El hospital es un reino de ecos y heridas abiertas.
En su centro, el médico internista permanece: arquitecto de lo invisible, cartógrafo del caos. Sus manos no suturan piel, pero descifran el lenguaje oculto de las entrañas. El estetoscopio es un péndulo que oscila entre el ruido y la verdad. En su bata blanca —manchada de café frío y dudas— lleva el peso de los diagnósticos que nadie más quiso cargar.
Es el cazador de sombras.
El que escucha al hígado gritar en enzimas, al riñón susurrar en creatinina, al pulmón gemir en estertores. Mientras otros especialistas recortan el cuerpo en fragmentos, él teje los hilos rotos: la anemia que esconde un cáncer, la fiebre que delata un viaje al trópico, el dolor que no cabe en ninguna radiografía. Su herramienta no es el bisturí, sino la pregunta precisa, la que perfora hasta encontrar el núcleo de la noche.

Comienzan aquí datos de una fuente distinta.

Lemma registered_onConnection s d r id1 id2 now st :
  registered st -> registered (Cloud.onConnection s d r id1 id2 now st).
Proof.
  intro I. unfold Cloud.onConnection.
  set (sid := or_else s id1).
  set (w := new_socket _ _ _ _).
  set (st2 := with_connections _ _).
  assert (I2 : registered st2).
  { intros s' h G. unfold st2 in G. simpl in G.
    destruct (key_eq_dec sid s') as [<-|N].
    - rewrite map_get_set_same in G. injection G as <-.
      split; [simpl; rewrite length_app; simpl; lia|].
      change (ws_of st2 (length (sockets st))) with
        (ws_of (with_sockets (sockets st ++ [w]) st) (length (sockets st))).
      rewrite live_ws_of.
      change (ws_of st2 (length (sockets st))) with
        (ws_of (with_sockets (sockets st ++ [w]) st) (length (sockets st))).
      rewrite ws_of_connect_new. auto.
    - rewrite map_get_set_other in G by exact N.
      destruct (I s' h G) as (L & E & V).
      split; [simpl; rewrite length_app; simpl; lia|].
      rewrite live_ws_of.
      change (ws_of st2 h) with (ws_of (with_sockets (sockets st ++ [w]) st) h).
      rewrite ws_of_connect by exact L. rewrite <- live_ws_of. auto. }
  eapply registered_frame; [| | |exact I2].
  - rewrite sockets_send.
    destruct (truthy r); [apply fields_joinRoom, stable_sessionId|reflexivity].
  - rewrite sockets_send.
    destruct (truthy r); [apply fields_joinRoom, stable_readyState|reflexivity].
  - intros s' h. rewrite connections_send.
    destruct (truthy r); [now rewrite connections_joinRoom|auto].
Qed.
(** * Oneledger protocol: cross-chain custody core.

    A shallow embedding of the Go sources
      - keys.BTCMultiSig            (threshold multi-signature aggregator),
      - storage.GasChainState       (gas-metered chain state),
      - bitcoin.TrackerStore        (tracker persistence, GetTrackerForLock),
      - event (ethereum handlers)   (transition handlers and engine wiring),
    together with the properties stated about them.

    Conventions of the embedding.
      - A Go slice is [option (list A)]: [None] is the nil slice, [Some l] a
        non-nil slice with elements [l].  Backing-array sharing between
        slices is not modelled; no property below depends on it.
      - Go [int]/[int64] values are [Z]; only comparisons are performed on
        them.  [Gas] is [uint64]: a [Z] reduced modulo [2^64].
      - A run-time panic (index out of range) is the outcome [Panic].
      - A method with a pointer receiver becomes a function returning the
        receiver's new value next to the method's result. *)

From stdpp Require Import gmap strings list sorting.
From Stdlib Require Import ZArith Lia.
From Stdlib Require OrderedTypeEx.
From Stdlib.Strings Require Import Byte.

#[local] Open Scope Z_scope.
#[local] Set Warnings "-register-all".

(* ===================================================================== *)
(** * Go values                                                           *)
(* ===================================================================== *)

Module Go.

Definition slice (A : Type) : Type := option (list A).

(** The elements of a slice; the nil slice has none. *)
Definition elems {A} (s : slice A) : list A := default [] s.

(** [len(s)] *)
Definition len {A} (s : slice A) : Z := Z.of_nat (length (elems s)).

(** [make([]T, n)]: a non-nil slice of [n] zero values. *)
Definition make {A} (zero : A) (n : Z) : slice A :=
  Some (replicate (Z.to_nat n) zero).

(** [s[i]] as an r-value; [None] stands for the index-out-of-range panic. *)
Definition index {A} (s : slice A) (i : Z) : option A :=
  if decide (0 <= i) then elems s !! Z.to_nat i else None.

(** [s[i] = x]; [None] stands for the index-out-of-range panic. *)
Definition store {A} (s : slice A) (i : Z) (x : A) : option (slice A) :=
  if decide (0 <= i < len s) then Some (Some (<[Z.to_nat i := x]> (elems s)))
  else None.

(** [s == nil] *)
Definition is_nil {A} (s : slice A) : bool :=
  match s with None => true | Some _ => false end.

(** The outcome of a call that may panic. *)
Inductive outcome (A : Type) : Type :=
| Done (a : A)
| Panic.
Arguments Done {A} a.
Arguments Panic {A}.

(** Errors, built the way the sources build them. *)
Inductive error : Type :=
| errors_New (msg : string)
| errors_Wrap (e : error) (msg : string).

Fixpoint Error (e : error) : string :=
  match e with
  | errors_New msg => msg
  | errors_Wrap e msg => msg +:+ ": " +:+ Error e
  end.

End Go.
Export Go.

#[global] Instance byte_eq_dec : EqDecision byte := Byte.byte_eq_dec.
#[global] Instance error_eq_dec : EqDecision error.
Proof. solve_decision. Defined.

(** [[]byte] *)
Abbreviation bytes := (slice byte).

(** [bytes.Equal(a, b)]: same length and same content; a nil slice equals
    an empty one. *)
Definition bytes_Equal (a b : bytes) : bool := bool_decide (elems a = elems b).

(* ===================================================================== *)
(** * encoding/json                                                       *)
(* ===================================================================== *)

(** The documents of the JSON library.  The library's text layer (number
    and string syntax, base64 of byte slices) is a bijection between texts
    and documents and is not part of this repository: an encoded value is
    represented by its document, and a byte slice by the string node that
    carries it. *)
Module json.

Inductive doc : Type :=
| Null
| Number (z : Z)
| Text (b : list byte)
| Array (items : list doc)
| Object (fields : list (string * doc)).

(** Field lookup in an object.  (The documents [json.Marshal] produces
    name each field once.) *)
Fixpoint field (name : string) (fields : list (string * doc)) : option doc :=
  match fields with
  | [] => None
  | (k, v) :: rest => if String.eqb k name then Some v else field name rest
  end.

Definition of_bytes (b : bytes) : doc :=
  match b with None => Null | Some l => Text l end.

(** Decoding into a byte slice: [null] makes it nil. *)
Definition to_bytes (d : doc) : option bytes :=
  match d with
  | Null => Some None
  | Text l => Some (Some l)
  | _ => None
  end.

Definition of_int (z : Z) : doc := Number z.

(** Decoding into an [int] that holds [old]: [null] leaves it as it is. *)
Definition to_int (old : Z) (d : doc) : option Z :=
  match d with
  | Number z => Some z
  | Null => Some old
  | _ => None
  end.

Definition of_slice {A} (enc : A → doc) (s : slice A) : doc :=
  match s with None => Null | Some l => Array (enc <$> l) end.

(** Decoding into a slice: [null] makes it nil, an array decodes
    element by element. *)
Definition to_slice {A} (dec : doc → option A) (d : doc) : option (slice A) :=
  match d with
  | Null => Some None
  | Array items => Some <$> mapM dec items
  | _ => None
  end.

(** The byte strings a document carries, in document order. *)
Fixpoint texts (d : doc) : list byte :=
  match d with
  | Text b => b
  | Array items => flat_map texts items
  | Object fields => flat_map (λ kv, texts kv.2) fields
  | _ => []
  end.

End json.

(* ===================================================================== *)
(** * keys: the threshold multi-signature aggregator                      *)
(* ===================================================================== *)

Module keys.

(** [type Address []byte]; written [Addr], the name [Address] being taken
    by the method of [BTCMultiSig]. *)
Abbreviation Addr := bytes.

Record BTCSignature : Type := mkBTCSignature {
  Index : Z;
  Address_ : Addr;      (* field [Address] *)
  Sign : bytes
}.

Record BTCMultiSig : Type := mkBTCMultiSig {
  Msg : bytes;
  M : Z;
  Signers : slice Addr;
  Signatures : slice BTCSignature
}.

#[global] Instance BTCSignature_eq_dec : EqDecision BTCSignature.
Proof. solve_decision. Defined.
#[global] Instance BTCMultiSig_eq_dec : EqDecision BTCMultiSig.
Proof. solve_decision. Defined.

(** The zero value of [BTCSignature]: what [make] fills a slot with. *)
Definition zeroSignature : BTCSignature :=
  {| Index := 0; Address_ := None; Sign := None |}.

Definition with_Signatures (m : BTCMultiSig) (sigs : slice BTCSignature)
  : BTCMultiSig :=
  {| Msg := Msg m; M := M m; Signers := Signers m; Signatures := sigs |}.

(** The error values of package keys (declared outside the files at hand;
    only their identity matters). *)
Definition ErrMissSigners : error := errors_New "missing signers".
Definition ErrInvalidThreshold : error := errors_New "invalid threshold".
Definition ErrNotExpectedSigner : error := errors_New "not expected signer".

(** [func NewBTCMultiSig(msg []byte, m int, signers []Address)], returning
    a pointer to the new value and an error. *)
Definition NewBTCMultiSig (msg : bytes) (m : Z) (signers : slice Addr)
  : error + BTCMultiSig :=
  if is_nil signers then inl ErrMissSigners
  else if (m <? 0) || (len signers <? m) then inl ErrInvalidThreshold
  else inr {| Msg := msg; M := m; Signers := signers;
              Signatures := make zeroSignature (len signers) |}.

(** [func (m *BTCMultiSig) AddSignature(s *BTCSignature) error].
    The result pairs the receiver after the call with the returned error;
    [Panic] is the index-out-of-range panic of [m.Signers[s.Index]] or of
    [m.Signatures[s.Index] = *s]. *)
Definition AddSignature (m : BTCMultiSig) (s : BTCSignature)
  : outcome (BTCMultiSig * option error) :=
  match index (Signers m) (Index s) with
  | None => Panic
  | Some signer =>
      if negb (bytes_Equal (Address_ s) signer) then
        Done (m, Some ErrNotExpectedSigner)
      else
        match store (Signatures m) (Index s) s with
        | None => Panic
        | Some sigs => Done (with_Signatures m sigs, None)
        end
  end.

(** A caller attaching signatures one after the other, whatever each call
    returns. *)
Fixpoint AddSignatures (m : BTCMultiSig) (ss : list BTCSignature)
  : outcome BTCMultiSig :=
  match ss with
  | [] => Done m
  | s :: rest =>
      match AddSignature m s with
      | Panic => Panic
      | Done (m', _) => AddSignatures m' rest
      end
  end.

(** [item.Sign != nil] *)
Definition signed (item : BTCSignature) : bool := negb (is_nil (Sign item)).

(** [func (m BTCMultiSig) IsValid() bool] *)
Definition IsValid (m : BTCMultiSig) : bool :=
  let cnt := Z.of_nat (length (filter (λ item, signed item = true)
                                      (elems (Signatures m)))) in
  if cnt <? M m then false else true.

(** [json.Marshal] of a [BTCSignature], by its field tags. *)
Definition marshalSignature (s : BTCSignature) : json.doc :=
  json.Object [("index", json.of_int (Index s));
               ("address", json.of_bytes (Address_ s));
               ("sign", json.of_bytes (Sign s))].

(** [json.Marshal] of a [BTCMultiSig], by its field tags. *)
Definition marshal (m : BTCMultiSig) : json.doc :=
  json.Object [("msg", json.of_bytes (Msg m));
               ("m", json.of_int (M m));
               ("signers", json.of_slice json.of_bytes (Signers m));
               ("signatures", json.of_slice marshalSignature (Signatures m))].

(** Decoding one field: absent fields keep the destination's value, a
    field of the wrong shape is an error ([None]). *)
Definition decodeField {A} (dec : json.doc → option A) (name : string)
    (fields : list (string * json.doc)) (old : A) : option A :=
  match json.field name fields with
  | None => Some old
  | Some d => dec d
  end.

(** An element of the [signatures] array is decoded from the zero value.
    (Where a document leaves a field out, Go keeps what the slice element
    held before; the documents [Bytes] produces carry every field.) *)
Definition unmarshalSignature (d : json.doc) : option BTCSignature :=
  match d with
  | json.Object fields =>
      i ← decodeField (json.to_int 0) "index" fields 0;
      a ← decodeField json.to_bytes "address" fields None;
      s ← decodeField json.to_bytes "sign" fields None;
      Some {| Index := i; Address_ := a; Sign := s |}
  | _ => None
  end.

Pero el internista no es héroe. Es un funámbulo sobre el alambre de la incertidumbre.
En su escritorio, las historias clínicas se apilan como torres de Babel: diabetes que hablan en hipoglucemias, hipertensiones que murmuran en arritmias. Él las descifra bajo la luz de un flexo que parpadea como un ojo cansado. Tres tazas de café oxidado le recuerdan que el tiempo es un ladrón que roba neuronas. Sus colegas lo llaman «el sabio», pero él sabe que la sabiduría huele a desvelo y a miedo disfrazado de protocolo.
¿Qué significa ser indispensable en un gremio que premia la velocidad sobre la profundidad?
Mientras los quirófanos brillan con el glamur de lo inmediato, él trabaja en penumbras, entre tomos polvorientos y análisis que demoran días. Lo suyo no es el aplauso, sino el suspiro ahogado al encontrar la pieza faltante del rompecabezas. Un maestro del ajedrez clínico, moviendo síntomas como peones, apostando el prestigio en cada jugada.
Pero hasta los tejedores de laberintos tienen grietas.
Hay noches en que el silencio de la sala de staff le grita al oído: «Podrías haberte equivocado». Recuerda la mujer joven a la que trató como lupus y era endocarditis. El anciano cuyo infarto se escondió tras una gastritis. Cada error —real o imaginado— le talla una cicatriz en el epitelio del alma. Aún así, vuelve. Porque alguien debe sostener el mapa cuando todos están perdidos.
El sistema lo explota con sonrisas.
Le exige ser oráculo, psicólogo, detective y mártir. Le pide milagros con plazos de entrega, le niega sueños y sueldos dignos. Mientras, los residentes lo miran como a un semidiós agrietado, sin entender que su «don» es en realidad una maldición: ver demasiado, saber demasiado, cargar demasiado.
En el internista late la paradoja más cruda de la medicina:
Es el más humano de los científicos y el más frío de los poetas. Conoce los versos secretos del cuerpo, pero olvida los nombres de sus propios hijos. Salva vidas descifrando enigmas, mientras la suya se desmenuza en turnos eternos.
Que este texto no sea un homenaje, sino un recordatorio lacerante.
El gremio médico necesita más que buenos diagnósticos:
Necesita aprender que, sin los tejedores de laberintos, el hospital no sería un templo de ciencia, sino un cementerio de preguntas sin respuestas.